Veggie Fritata


4.4 of 5 (5)
member ratings
Nutritional Info
  • Servings Per Recipe: 6
  • Amount Per Serving
  • Calories: 117.1
  • Total Fat: 7.5 g
  • Cholesterol: 156.8 mg
  • Sodium: 517.4 mg
  • Total Carbs: 5.0 g
  • Dietary Fiber: 0.7 g
  • Protein: 7.7 g

View full nutritional breakdown of Veggie Fritata calories by ingredient


Introduction

Great dish with tons of options. Use leftovers, make for any meal or snack. Great dish with tons of options.
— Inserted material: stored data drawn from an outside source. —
(** C9 does not hold of the code.  On the same run the second iteration
    starts from [x0 = 5], [x1 = 10] with [f(x0) = 0]: the step 7.5 goes to
    [x0] because [fx0 * fnew = 0], and the late swap then gives [x0 = 10],
    [x1 = 7.5].  The third iteration starts with [f(x0) * f(x1) > 0]: the
    root 5 is no longer between the endpoints, and no division by zero
    has happened. *)
Theorem sign_change_lost_C9 :
  exists (st0 st2 : state),
    f_linear 0 * f_linear 10 <= 0 /\
    run (init f_linear 0 10) = (Ok st0, [0; 10]) /\
    loop_head f_linear default_max_iter default_tolerance st0 2 st2 /\
    cond default_max_iter default_tolerance st2 = true /\
    x0 st2 == 10 /\ x1 st2 == 15 # 2 /\
    0 < f_linear (x0 st2) * f_linear (x1 st2).
Proof.
  eexists. eexists.
  split; [vm_compute; discriminate|].
  split; [reflexivity|].
  split.
  { eapply head_next with (log := []).
    - eapply head_next with (log := []).
      + apply head_first.
      + reflexivity.
      + reflexivity.
    - reflexivity.
    - reflexivity. }
  split; [reflexivity|].
  split; [reflexivity|].
  split; reflexivity.
Qed.

(** The whole default call on [f(x) = x - 5] over [0, 10]: it returns 7.5
    after 44 iterations, and 7.5 is not a root. *)
Example brents_linear_default :
  exists (x : Q) (log : list Q),
    run (brents f_linear default_max_iter default_tolerance 0 10) =
      (Ok (x, 44%Z), log) /\
    x == 15 # 2 /\ f_linear x == 5 # 2.
Proof.
  eexists. eexists. split; [vm_compute; reflexivity|].
  split; reflexivity.
Qed.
Use leftovers, make for any meal or snack.
Number of Servings: 6

Ingredients

    4 Eggs
    1/4 cup Skim Milk
    1 tsp butter or margarine
    1 Roma Tomato, diced
    1/2 Onion, diced
    1 Bell Pepper, diced
    1/2 cup Mushrooms, chopped
    1/2 cup shredded cheese
    Salt and Pepper to taste

Directions

Chop all veggies and set aside.
Preheat Oven to 350 degrees.
In bowl whip eggs, milk, salt and pepper (I added a little dry parsley for color) and set aside.
Take pie pan and spray with non-stick spray.
In skillet put butter and all veggies, except tomatoes and cook until softened.
Place veggies in pie pan and spread out, top with tomatoes and half the cheese, then pour egg mixture over the top.
Bake for 25 minutes, then add the rest of the cheese and put back into the oven for 10-15 minutes until egg is completely set.
This is great just like this but you can use some salsa or sour cream to the top for a little extra something.

Number of Servings: 6

Recipe submitted by SparkPeople user PAMMYCM.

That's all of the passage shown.